Dataset records »
- - -
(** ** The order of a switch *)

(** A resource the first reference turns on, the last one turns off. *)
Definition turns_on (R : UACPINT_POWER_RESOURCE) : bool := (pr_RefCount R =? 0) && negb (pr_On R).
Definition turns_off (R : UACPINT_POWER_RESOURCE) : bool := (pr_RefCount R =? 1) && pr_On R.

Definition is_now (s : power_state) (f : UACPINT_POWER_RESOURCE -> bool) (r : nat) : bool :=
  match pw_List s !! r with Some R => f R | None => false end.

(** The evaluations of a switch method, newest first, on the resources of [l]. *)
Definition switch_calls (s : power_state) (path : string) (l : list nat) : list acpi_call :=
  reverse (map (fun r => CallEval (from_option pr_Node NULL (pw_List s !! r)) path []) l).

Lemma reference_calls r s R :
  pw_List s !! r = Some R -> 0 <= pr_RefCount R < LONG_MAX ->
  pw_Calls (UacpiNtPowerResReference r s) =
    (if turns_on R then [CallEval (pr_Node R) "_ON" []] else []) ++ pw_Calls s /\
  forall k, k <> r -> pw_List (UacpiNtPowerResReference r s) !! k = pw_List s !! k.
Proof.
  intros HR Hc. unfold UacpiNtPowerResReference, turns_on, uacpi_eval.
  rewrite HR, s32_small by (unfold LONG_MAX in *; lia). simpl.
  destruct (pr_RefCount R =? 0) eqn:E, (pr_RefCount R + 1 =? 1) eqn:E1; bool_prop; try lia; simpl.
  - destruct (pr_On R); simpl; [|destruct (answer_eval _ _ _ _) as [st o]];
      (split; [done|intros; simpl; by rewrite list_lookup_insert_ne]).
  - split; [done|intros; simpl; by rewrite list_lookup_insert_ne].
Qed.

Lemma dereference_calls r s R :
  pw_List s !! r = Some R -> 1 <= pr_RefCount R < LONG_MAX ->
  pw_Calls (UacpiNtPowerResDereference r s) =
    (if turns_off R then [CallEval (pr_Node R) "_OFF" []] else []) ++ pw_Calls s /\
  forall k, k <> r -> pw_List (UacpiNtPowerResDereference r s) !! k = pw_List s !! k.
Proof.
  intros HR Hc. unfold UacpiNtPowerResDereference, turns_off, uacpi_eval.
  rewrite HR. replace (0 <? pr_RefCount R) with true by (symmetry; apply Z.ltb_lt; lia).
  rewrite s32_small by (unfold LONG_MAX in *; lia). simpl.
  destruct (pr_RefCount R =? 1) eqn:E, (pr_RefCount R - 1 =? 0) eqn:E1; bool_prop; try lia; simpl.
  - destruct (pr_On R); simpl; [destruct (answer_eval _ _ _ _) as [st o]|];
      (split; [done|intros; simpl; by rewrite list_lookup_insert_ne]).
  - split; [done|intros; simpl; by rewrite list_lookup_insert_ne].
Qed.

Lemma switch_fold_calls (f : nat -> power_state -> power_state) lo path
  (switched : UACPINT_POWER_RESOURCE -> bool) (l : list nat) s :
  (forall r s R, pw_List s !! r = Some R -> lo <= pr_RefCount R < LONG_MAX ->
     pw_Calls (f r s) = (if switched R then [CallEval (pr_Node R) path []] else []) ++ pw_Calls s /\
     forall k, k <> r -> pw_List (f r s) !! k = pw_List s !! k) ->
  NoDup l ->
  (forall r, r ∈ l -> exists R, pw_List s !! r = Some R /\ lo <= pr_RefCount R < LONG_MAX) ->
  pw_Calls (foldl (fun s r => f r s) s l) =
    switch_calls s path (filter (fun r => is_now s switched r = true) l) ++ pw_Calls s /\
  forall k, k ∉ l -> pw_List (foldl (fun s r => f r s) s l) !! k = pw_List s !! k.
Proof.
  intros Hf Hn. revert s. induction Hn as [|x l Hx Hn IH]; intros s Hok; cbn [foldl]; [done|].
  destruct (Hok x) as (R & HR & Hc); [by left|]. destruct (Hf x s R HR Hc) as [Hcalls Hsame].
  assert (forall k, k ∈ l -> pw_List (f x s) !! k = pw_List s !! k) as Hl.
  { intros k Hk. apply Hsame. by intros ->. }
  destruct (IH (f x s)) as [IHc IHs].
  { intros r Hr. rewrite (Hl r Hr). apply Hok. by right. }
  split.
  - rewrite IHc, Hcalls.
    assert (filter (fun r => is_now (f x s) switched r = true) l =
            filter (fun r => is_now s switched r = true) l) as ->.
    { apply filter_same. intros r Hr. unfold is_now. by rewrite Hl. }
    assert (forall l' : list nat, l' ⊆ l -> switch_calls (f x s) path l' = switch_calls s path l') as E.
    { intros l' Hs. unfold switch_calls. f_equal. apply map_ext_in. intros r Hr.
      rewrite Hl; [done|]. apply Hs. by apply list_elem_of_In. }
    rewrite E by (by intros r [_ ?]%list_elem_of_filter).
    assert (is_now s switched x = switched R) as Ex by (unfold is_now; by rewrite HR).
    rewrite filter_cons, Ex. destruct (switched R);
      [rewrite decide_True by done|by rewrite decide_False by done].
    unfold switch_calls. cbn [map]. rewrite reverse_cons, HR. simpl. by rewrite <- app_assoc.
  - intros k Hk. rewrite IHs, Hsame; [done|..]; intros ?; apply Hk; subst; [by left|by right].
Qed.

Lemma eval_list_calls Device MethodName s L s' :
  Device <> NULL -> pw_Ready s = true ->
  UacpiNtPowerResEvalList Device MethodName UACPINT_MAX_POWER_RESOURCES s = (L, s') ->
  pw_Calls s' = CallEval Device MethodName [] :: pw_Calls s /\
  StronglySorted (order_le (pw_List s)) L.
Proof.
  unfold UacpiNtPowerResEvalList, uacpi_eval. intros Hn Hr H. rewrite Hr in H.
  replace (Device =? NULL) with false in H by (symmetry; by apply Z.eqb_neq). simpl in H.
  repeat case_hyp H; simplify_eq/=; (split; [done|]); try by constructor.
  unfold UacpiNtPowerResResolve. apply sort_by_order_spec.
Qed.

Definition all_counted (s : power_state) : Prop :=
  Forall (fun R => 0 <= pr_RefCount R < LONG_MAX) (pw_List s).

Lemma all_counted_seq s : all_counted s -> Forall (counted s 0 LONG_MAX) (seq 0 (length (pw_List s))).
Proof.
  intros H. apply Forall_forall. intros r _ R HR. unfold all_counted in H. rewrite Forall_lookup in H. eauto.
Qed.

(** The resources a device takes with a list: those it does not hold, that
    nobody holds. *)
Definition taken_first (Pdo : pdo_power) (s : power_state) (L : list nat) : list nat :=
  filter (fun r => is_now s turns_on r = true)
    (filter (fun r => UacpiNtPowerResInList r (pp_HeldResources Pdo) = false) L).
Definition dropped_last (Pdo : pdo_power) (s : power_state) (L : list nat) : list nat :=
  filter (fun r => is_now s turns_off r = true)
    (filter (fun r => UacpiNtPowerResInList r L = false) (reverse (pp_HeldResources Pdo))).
- - -
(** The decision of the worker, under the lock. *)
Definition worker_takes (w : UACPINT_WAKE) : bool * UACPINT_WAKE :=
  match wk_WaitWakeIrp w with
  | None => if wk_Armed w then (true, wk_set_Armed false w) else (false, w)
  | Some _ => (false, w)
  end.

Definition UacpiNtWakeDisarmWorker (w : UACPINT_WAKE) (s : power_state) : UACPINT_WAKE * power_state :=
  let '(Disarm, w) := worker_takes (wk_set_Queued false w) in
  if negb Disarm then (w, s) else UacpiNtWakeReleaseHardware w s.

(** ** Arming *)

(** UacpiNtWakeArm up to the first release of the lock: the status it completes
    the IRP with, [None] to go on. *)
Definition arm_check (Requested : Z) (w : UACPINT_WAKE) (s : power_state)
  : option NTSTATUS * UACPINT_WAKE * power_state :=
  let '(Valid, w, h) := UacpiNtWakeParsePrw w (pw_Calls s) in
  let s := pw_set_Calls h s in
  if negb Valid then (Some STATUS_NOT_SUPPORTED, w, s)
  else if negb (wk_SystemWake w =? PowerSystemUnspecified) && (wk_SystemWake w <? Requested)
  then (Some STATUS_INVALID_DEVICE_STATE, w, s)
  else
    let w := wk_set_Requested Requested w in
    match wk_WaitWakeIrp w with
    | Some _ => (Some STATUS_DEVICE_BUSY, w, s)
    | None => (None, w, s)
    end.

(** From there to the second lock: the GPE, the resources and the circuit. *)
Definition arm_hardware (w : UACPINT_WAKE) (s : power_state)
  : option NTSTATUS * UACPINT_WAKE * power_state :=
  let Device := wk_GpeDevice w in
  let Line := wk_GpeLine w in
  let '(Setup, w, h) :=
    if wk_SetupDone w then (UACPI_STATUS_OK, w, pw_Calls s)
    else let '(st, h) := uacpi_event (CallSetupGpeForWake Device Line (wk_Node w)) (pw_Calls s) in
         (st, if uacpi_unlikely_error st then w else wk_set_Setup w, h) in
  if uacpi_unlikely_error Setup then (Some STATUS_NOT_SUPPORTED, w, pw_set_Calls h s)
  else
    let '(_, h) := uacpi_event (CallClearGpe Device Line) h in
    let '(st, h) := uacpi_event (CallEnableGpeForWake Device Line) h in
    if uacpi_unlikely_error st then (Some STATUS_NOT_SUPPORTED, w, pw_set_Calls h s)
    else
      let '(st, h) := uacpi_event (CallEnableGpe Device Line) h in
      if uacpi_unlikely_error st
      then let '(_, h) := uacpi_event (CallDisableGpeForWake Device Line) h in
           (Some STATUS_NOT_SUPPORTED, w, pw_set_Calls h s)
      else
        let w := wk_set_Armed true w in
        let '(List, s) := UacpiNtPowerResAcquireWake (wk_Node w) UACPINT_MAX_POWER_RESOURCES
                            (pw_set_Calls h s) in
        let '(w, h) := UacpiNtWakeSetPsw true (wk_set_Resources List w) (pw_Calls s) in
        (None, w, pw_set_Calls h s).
- - -
Exercise »
Would you copy, unchanged, the stretch of the records above that begins at the line containing "let '(Valid, w, h)" and ends at the line containing "(pw_set_Calls h s)", and only that?

Your solution »
  let '(Valid, w, h) := UacpiNtWakeParsePrw w (pw_Calls s) in
  let s := pw_set_Calls h s in
  if negb Valid then (Some STATUS_NOT_SUPPORTED, w, s)
  else if negb (wk_SystemWake w =? PowerSystemUnspecified) && (wk_SystemWake w <? Requested)
  then (Some STATUS_INVALID_DEVICE_STATE, w, s)
  else
    let w := wk_set_Requested Requested w in
    match wk_WaitWakeIrp w with
    | Some _ => (Some STATUS_DEVICE_BUSY, w, s)
    | None => (None, w, s)
    end.

(** From there to the second lock: the GPE, the resources and the circuit. *)
Definition arm_hardware (w : UACPINT_WAKE) (s : power_state)
  : option NTSTATUS * UACPINT_WAKE * power_state :=
  let Device := wk_GpeDevice w in
  let Line := wk_GpeLine w in
  let '(Setup, w, h) :=
    if wk_SetupDone w then (UACPI_STATUS_OK, w, pw_Calls s)
    else let '(st, h) := uacpi_event (CallSetupGpeForWake Device Line (wk_Node w)) (pw_Calls s) in
         (st, if uacpi_unlikely_error st then w else wk_set_Setup w, h) in
  if uacpi_unlikely_error Setup then (Some STATUS_NOT_SUPPORTED, w, pw_set_Calls h s)
  else
    let '(_, h) := uacpi_event (CallClearGpe Device Line) h in
    let '(st, h) := uacpi_event (CallEnableGpeForWake Device Line) h in
    if uacpi_unlikely_error st then (Some STATUS_NOT_SUPPORTED, w, pw_set_Calls h s)
    else
      let '(st, h) := uacpi_event (CallEnableGpe Device Line) h in
      if uacpi_unlikely_error st
      then let '(_, h) := uacpi_event (CallDisableGpeForWake Device Line) h in
           (Some STATUS_NOT_SUPPORTED, w, pw_set_Calls h s)
      else
        let w := wk_set_Armed true w in
        let '(List, s) := UacpiNtPowerResAcquireWake (wk_Node w) UACPINT_MAX_POWER_RESOURCES
                            (pw_set_Calls h s) in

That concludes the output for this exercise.